Blood Command “Praise Armageddonism”

Norwegian metal tends to spring up various images. Church burnings, murders and extreme black metal. So when Blood Command’s new album Praise Armageddonism lands on my desk I’m open minded yet expectant of tales of Satan, sacrifices and snow.
I was completely wrong.
While the track Praise Armageddonism builds through an sinister introduction complete with spoken excerpt from the Book Of Revelations, that is about as bleak as the album gets before it’s all turned on it head with some pretty intense punk screamo. Once you have come up for breath the music bursts into a wonderful pop song, complete with melody’s and harmonies. This is just the opening track.
This is the first album featuring Australian vocalist Nikki Brumen and she brings an ‘spesiell kvalitet’ all of her own. She’s had enough of your shit and spits it at you while sounding like a diva songstress the next. A combustible rage dressed in a adidas tracksuit.
The music though is something else which underpins the manic vocals. Saturday City and The End Is Her are pop punk in its purest form. Full of hooks, upbeat and galloping to the end in infectious enthusiasm.

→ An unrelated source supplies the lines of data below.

(** C10: an iteration of the loop appends an enhanced document exactly
    when it appends an improved score, wherever it fails, so both lists
    keep the same length; at the end of a run every file written is
    [improved_doc_k.md] for the [k]-th document, and the [k]-th improved
    score is the score of the improvement text of that document. *)
Theorem documents_match_improved_scores :
  (forall url st st' r,
      process_url http_get completion url st = (st', r) ->
      (improved_docs st' = improved_docs st
       /\ improved_scores st' = improved_scores st
       \/ exists improved_text visuals,
            improved_docs st'
            = improved_docs st ++ [enhanced_doc improved_text visuals]
            /\ improved_scores st'
               = improved_scores st ++ [compute_readability improved_text])
      /\ (length (improved_docs st) = length (improved_scores st) ->
          length (improved_docs st') = length (improved_scores st')))
  /\ (forall urls st r,
         process_documentation http_get completion write_file urls initial
         = (st, r) ->
         length (improved_docs st) = length (improved_scores st)
         /\ forall f c,
             In (f, c) (disk st) ->
             exists k improved_text visuals,
               f = doc_filename (k + 1)
               /\ c = enhanced_doc improved_text visuals
               /\ nth_error (improved_docs st) k = Some c
               /\ nth_error (improved_scores st) k
                  = Some (compute_readability improved_text)).
Proof.
  split.
  - intros url st st' r Hrun.
    destruct (process_url_pairs http_get completion url st)
      as [st2 [Hrun2 Hcases]].
    rewrite Hrun in Hrun2. injection Hrun2 as <- _.
    split; [assumption|]. intros Hlen.
    destruct Hcases as [[-> ->] | [t [v [-> ->]]]]; [assumption|].
    rewrite !length_app. simpl. lia.
  - intros urls st r Hrun.
    destruct (process_documentation_run http_get completion write_file
                urls initial)
      as [st1 [_ [Hal [Hdisk [_ Hend]]]]].
    assert (Hlen : forall s, aligned s ->
                             length (improved_docs s) = length (improved_scores s)).
    { intros s [texts [-> ->]]. now rewrite !length_map. }
    destruct (mean_squared_error (original_scores st1) (improved_scores st1))
      as [e|mse].
    + rewrite Hrun in Hend. injection Hend as -> _.
      split; [now apply Hlen|].
      intros f c Hin. rewrite Hdisk in Hin. contradiction.
    + destruct Hend as [st2 [Hrun2 [Hacc [_ Hfiles]]]].
      rewrite Hrun in Hrun2. injection Hrun2 as -> _.
      unfold accumulators in Hacc. injection Hacc as _ Hi Hd.
      assert (Hal2 : aligned st2).
      { destruct Hal as [texts [Hd1 Hi1]]. exists texts. split; congruence. }
      split; [now apply Hlen|].
      intros f c Hin. apply Hfiles in Hin as [[] | [k [Hf Hk]]].
      destruct Hal2 as [texts [Hd2 Hi2]].
      rewrite Hd2 in Hk. rewrite nth_error_map in Hk.
      destruct (nth_error texts k) as [[t v]|] eqn:Htv; [|discriminate].
      injection Hk as <-. exists k, t, v.
      rewrite Hd2, Hi2, !nth_error_map, Htv. auto.
Qed.

(** C3, amended: at the end of a run whose two score sequences have the
    same non-zero length, a logged metric is the mean of the element-wise
    squared differences of the two sequences; it is logged, once, when no
    score is NaN; when a score is NaN the metric raises a [ValueError]
    and nothing is logged. *)
Theorem logged_metric_is_mean_squared_difference urls st r :
  process_documentation http_get completion write_file urls initial = (st, r) ->
  length (original_scores st) = length (improved_scores st) ->
  original_scores st <> [] ->
  (forall mse,
      In mse (logged_metrics (log st)) ->
      exists a b,
        finite_values (original_scores st) = Some a
        /\ finite_values (improved_scores st) = Some b
        /\ mse = mean_of_squared_differences a b)
  /\ (forall a b,
         finite_values (original_scores st) = Some a ->
         finite_values (improved_scores st) = Some b ->
         logged_metrics (log st) = [mean_of_squared_differences a b])
  /\ (~ In NaN (original_scores st) ->
      ~ In NaN (improved_scores st) ->
      r = inr tt
      /\ exists a b,
          finite_values (original_scores st) = Some a
          /\ finite_values (improved_scores st) = Some b
          /\ logged_metrics (log st) = [mean_of_squared_differences a b])
  /\ (In NaN (original_scores st) \/ In NaN (improved_scores st) ->
      logged_metrics (log st) = []
      /\ exists detail, r = inl (ValueError detail)).
Proof.
  intros Hrun Hlen Hne.
  destruct (process_documentation_run http_get completion write_file
              urls initial)
    as [st1 [_ [_ [_ [Hlog Hend]]]]].
  destruct (mean_squared_error (original_scores st1) (improved_scores st1))
    as [e|mse] eqn:Hmse.
  - rewrite Hrun in Hend. injection Hend as -> ->.
    assert (Hnone : forall a b,
               finite_values (original_scores st1) = Some a ->
               finite_values (improved_scores st1) = Some b -> False).
    { intros a b Ha Hb.
      rewrite (@mean_squared_error_defined _ _ _ _ Ha Hb Hlen Hne) in Hmse.
      discriminate. }
    split; [|split; [|split]].
    + intros m Hin. rewrite Hlog in Hin. contradiction.
    + intros a b Ha Hb. exfalso. eauto.
    + intros Ho Hi. exfalso.
      destruct (finite_values (original_scores st1)) as [a|] eqn:Ha;
        [|apply Ho; now apply finite_values_none_iff].
      destruct (finite_values (improved_scores st1)) as [b|] eqn:Hb;
        [|apply Hi; now apply finite_values_none_iff].
      eauto.
    + intros _. split; [exact Hlog|].
      apply mean_squared_error_value_error in Hmse as [detail ->]. eauto.
  - destruct Hend as [st2 [Hrun2 [Hacc [Hlog2 _]]]].
    rewrite Hrun in Hrun2. injection Hrun2 as -> ->.
    unfold accumulators in Hacc. injection Hacc as Ho Hi _.
    rewrite <- Ho, <- Hi in Hmse.
    apply mean_squared_error_returns in Hmse
      as [a [b [Ha [Hb [_ [_ Hm]]]]]].
    cbn [initial log logged_metrics app] in Hlog2.
    split; [|split; [|split]].
    + intros m Hin. rewrite Hlog2 in Hin. destruct Hin as [<-|[]].
      exists a, b. auto.
    + intros a' b' Ha' Hb'. rewrite Hlog2. congruence.
    + intros _ _. split; [reflexivity|]. exists a, b.
      rewrite Hlog2, Hm. auto.
    + intros [Hin|Hin]; apply finite_values_none_iff in Hin; congruence.
Qed.

(** A run returns normally exactly when the metric does not raise: the
    loop over the URLs and the save loop never raise. *)
Lemma run_completes_unless_metric_raises urls st r :
  process_documentation http_get completion write_file urls initial = (st, r) ->
  r = inr tt
  <-> exists mse,
        mean_squared_error (original_scores st) (improved_scores st) = inr mse.
Proof.
  intros Hrun.
  destruct (process_documentation_run http_get completion write_file
              urls initial)
    as [st1 [_ [_ [_ [_ Hend]]]]].
  destruct (mean_squared_error (original_scores st1) (improved_scores st1))
    as [e|mse] eqn:Hmse.
  - rewrite Hrun in Hend. injection Hend as -> ->. split.
    + discriminate.
    + intros [mse H]. congruence.
  - destruct Hend as [st2 [Hrun2 [Hacc _]]].
    rewrite Hrun in Hrun2. injection Hrun2 as -> ->.
    unfold accumulators in Hacc. injection Hacc as Ho Hi _.
    split; [|reflexivity]. intros _. exists mse. congruence.
Qed.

Everything You Love Will Burn and A Questionable Taste In Friends – how great are the song titles? – are angrier and chaotic matching the release of frustration this world brings while screaming ‘forget it!’
A Villian’s Monologue has a driving bass, sleazy riffing and punk screams while Nuns, Guns And Cowboys insane drumming and guitar harmonies all compliment Nikki’s vocals, reminiscent of X-Ray Spex yet with the quality to channel that rage into musical genius.
I Just Want A Move Ending is another slice of delicious pop glam metal while Burn The Blasphemer is a infuriated kick ass punk number before the album finishes with Last Call For Heaven’s Gate which introduces a saxophone to weave its way through the tapestry of the song into funky goodness.
The band have been termed Death Pop and I must agree. You want to dance, it’s here. You want to scream at the world, it’s here. Set fire to a car, it’s here. Fall for the wrong person, it’s here. It’s the soundtrack for the perfect weekend. Praise Armageddonism indeed.